Die Stuttgarter Hinduisten feiern in Bad Cannstatt zum zehnten Mal mit einer farbenfrohen Prozession den Höhepunkt ihres jährlichen Tempelfests.

Stuttgart-Bad Cannstatt - Von außen wirkt das alte Fabrikgebäude in der Bad Cannstatter Lehmfeldstraße recht unscheinbar. Kaum durch den Eingang geschritten, bietet sich ein anderes Bild: Der heruntergekommene Betonbau birgt in seinem Innern einen prächtigen Tempel. Hunderte Tamilen aus Sri Lanka in bunten Gewändern drängen sich in dem mit Blumengirlanden geschmückten Raum. Die Luft ist warm und von Weihrauchduft erfüllt. Es ist laut, Männer in weißen Wickelgewändern mit freien Oberkörpern schlagen auf große Trommeln und spielen orientalische Melodien auf langen Flöten.

 

Es ist Tempelfest. Zehn Tage im Jahr feiern Hinduisten auf der ganzen Welt ihre Gottheiten. Die 200 Mitglieder des Stuttgarter Hindu-Vereins beten Ganesha an, den Gott mit dem Elefantenkopf. Während der Festtage dürfen die Hindus kein Fleisch essen, viele fasten sogar komplett. Den Höhepunkt des Fests bildet alljährlich – wie am Sonntag – ein prächtiger Umzug.

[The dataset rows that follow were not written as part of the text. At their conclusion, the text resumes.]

(** The callback of [entries.map]; [nowInner] is the clock read by the
    nested [calculateRecoveryScore] call. *)
Definition trend_point (nowInner : Z) (sessions : list Session)
    (morningTests : list MorningTestResult) (e : day_entry) : TrendPoint :=
  let ss := fst (snd e) in
  let ts := snd (snd e) in
  let total {A} (f : A -> number) (l : list A) :=
    fold_left (fun a x => add a (f x)) l zero in
  let rmssd :=
    if (0 <? length ss)%nat
    then round1 (total (fun s => Stats.rmssd (stats s)) ss) (length ss)
    else if (0 <? length ts)%nat
         then round1 (total lyingRMSSD ts) (length ts) else zero in
  let sdnn :=
    if (0 <? length ss)%nat
    then round1 (total (fun s => Stats.sdnn (stats s)) ss) (length ss)
    else zero in
  let stressScore :=
    if (0 <? length ss)%nat
    then Math_round
           (div (total (fun s => AdvancedStats.stressIndex (advancedStats s)) ss)
                (of_nat (length ss)))
    else zero in
  let avgHr :=
    if (0 <? length ss)%nat
    then Math_round
           (div (total (fun s => Stats.avgHr (stats s)) ss) (of_nat (length ss)))
    else if (0 <? length ts)%nat
         then Math_round (div (total lyingAvgHr ts) (of_nat (length ts)))
         else zero in
  (* Mini recovery calc for this day *)
  let dayRecovery := calculateRecoveryScore nowInner sessions morningTests 1 in
  {| date := fst e;
     point_timestamp := first_time (snd e);
     rmssd := rmssd;
     sdnn := sdnn;
     stressScore := stressScore;
     recoveryScore := score dayRecovery;
     avgHr := avgHr |}.

(** [buildTrendData]: [now] is the clock read at entry, [nowAt i] the clock
    read while the point of index [i] is built. *)
Definition buildTrendData (now : Z) (nowAt : nat -> Z)
    (sessions : list Session) (morningTests : list MorningTestResult)
    (days : Z) : list TrendPoint :=
  let cutoff := (now - days * msPerDay)%Z in
  let byDate := fold_left (add_session cutoff) sessions [] in
  let byDate := fold_left (add_test cutoff) morningTests byDate in
  let entries := sort_by_time byDate in
  imap (fun i e => trend_point (nowAt i) sessions morningTests e) entries.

Im Stuttgarter Westen gab es viel Ärger mit den Anwohnern

Kaum sind die Trommeln verstummt, ertönen in einer Ecke des Raumes Schmerzensschreie. Junge Männer liegen am Boden. Ihnen werden dicke Haken durch das Fleisch am Rücken getrieben. Nicht etwa zur Strafe. „Die Männer danken den Göttern oder bitten sie um etwas“, erklärt Thadchajini Sothinathan. Die 24-Jährige lebt seit 1999 in Deutschland und genießt es, in Cannstatt ihre Kultur leben zu können. Die Wünsche der Männer sind oft ganz alltägliche, erzählt sie. „Sie bitten um ein Visum oder um ein Kind.“

Dieses Jahr ist das Tempelfest für den Stuttgarter Verein ein besonderes. Seit inzwischen zehn Jahren gibt es ihren Tempel. Bis vor fünf Jahren war er an der Schwabstraße im Stuttgarter Westen ansässig. „Dort gab es aber viel Ärger mit den Anwohnern“, erklärt Sothinathan. Deshalb zog die Gemeinde nach Bad Cannstatt um. „Hier draußen stören wir niemanden.“

„Es tut ihnen nicht weh. Denn Gott ist bei ihnen“

Rund 1000 Hindus aus einem Umkreis von 100 Kilometern sind an diesem Sonntag zum Höhepunkt des Tempelfestes nach Bad Cannstatt gekommen, und auch einige Deutsche, die sich das Spektakel nicht entgehen lassen wollen. Nach der Zeremonie im Tempel sind die Männer nach draußen getreten, sie tragen die Statuen der Gottheiten auf ihren Schultern. In Sri Lanka würde diese Prozession außerhalb des Tempels täglich stattfinden, „in Stuttgart ist sie nur einmal während der zehn Tage erlaubt“, sagt Sothinathan.

Während der Tross durch die Straßen zieht, spielt die Musik weiter. Kokosnüsse werden von den hinduistischen Priestern, den Brahmanen, auf den Boden geschleudert, so dass sie bersten. Die harte Schale steht für dieselbige des Menschen. Die Nüsse werden zerschlagen, um zum weichen Kern, den guten Eigenschaften, vorzudringen. Die jungen Hindus mit den Haken in den Rücken tanzen bis zur Ekstase. An den Haken sind Seile befestigt, die andere Männer auf Spannung halten. „Es tut ihnen nicht weh. Denn Gott ist bei ihnen“, sagt Thadchajini Sothinathan. Noch bis Mittwoch dauert das Tempelfest an. Dann ist der Zauber vorbei. Die Hindus ziehen sich zurück und feiern ihre Feste verborgen im Inneren eines Industriegebäudes.